MUSIC REVIEW: The Roches
Moonswept 429 Records/Savoy Label Group Music •••• Sound •••• |
But no, these three sisters from deepest New Jersey call themselves after their last name. And as they first told us on Track 1 of their self-titled debut, way back in 1979, "We spell our last name R-O-C-H-E" - and that rhymes with roach. Not that there's anything wrong with that, but when it comes to the now nearly 30-year recording career of the Roches, the question that most often comes up is indeed: What if?
Forget about naming; let's talk about timing. What if The Roches, instead of being released in the heyday of London Calling and Armed Forces, had appeared nine years earlier in the heyday of Ladies of the Canyon and Sweet Baby James? Would the trio have been as big as those singing/songwriting folkies while revolutionizing the genre at the same time?
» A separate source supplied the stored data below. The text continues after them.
Lemma status_to_num_unknown (status : string) :
  status ∉ known_statuses → status_to_num status true = 0%Q.
Proof. intros Hn. unfold status_to_num. simpl. by rewrite table_unknown. Qed.

(** The three outcomes of lines 183-190 on a truthy health object whose
    lowered status text is [l]. *)
Lemma health_of_status (d : list (string * json)) (s : string) :
  d ≠ [] → dict_get d "Status" = JStr s →
  let l := PyStr.lower s in
  health_of (JDict d) =
    Ok (if bool_decide (l ∈ known_statuses) then (l, status_to_num l true)
        else ("none", 0%Q)).
Proof.
  intros Hd Hs l. unfold health_of.
  assert (truthy (JDict d) = true) as -> by (destruct d; done).
  simpl. rewrite Hs. unfold py_or.
  destruct s as [|a s']; simpl.
  - subst l. simpl. done.
  - change (String (PyStr.lower_ascii a) (PyStr.lower s')) with l.
    case_bool_decide as Hl; [done|].
    by rewrite status_to_num_unknown.
Qed.

Lemma health_of_unset (d : list (string * json)) :
  d ≠ [] → dict_get d "Status" = JNull → health_of (JDict d) = Ok ("none", 0%Q).
Proof.
  intros Hd Hs. unfold health_of.
  assert (truthy (JDict d) = true) as -> by (destruct d; done).
  simpl. by rewrite Hs.
Qed.

Lemma health_of_falsy (health : json) :
  truthy health = false → health_of health = Ok ("none", 1%Q).
Proof. intros Hf. unfold health_of. by rewrite Hf. Qed.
Of course, the Roches needed to absorb the various influences of those nine years - especially the street smarts of their adopted home, New York City - before they could make an album as truly revolutionary as The Roches. So, enough with the What Ifs.
As it is, The New York Times named The Roches its Record of the Year for 1979. Maggie, Terre, and Suzzy developed a following, but it never went beyond a cult - and although their third record, 1982's Keep On Doing, was another landmark, the albums that followed were mostly hit-and-miss. And none of them were hits.
Which makes it especially gratifying to say that Moonswept, the trio's first album in 12 years, is also their best album in 18 years - since 1989, that is, when Speak was arguably the last time the Roches were still keeping on doing what they did best.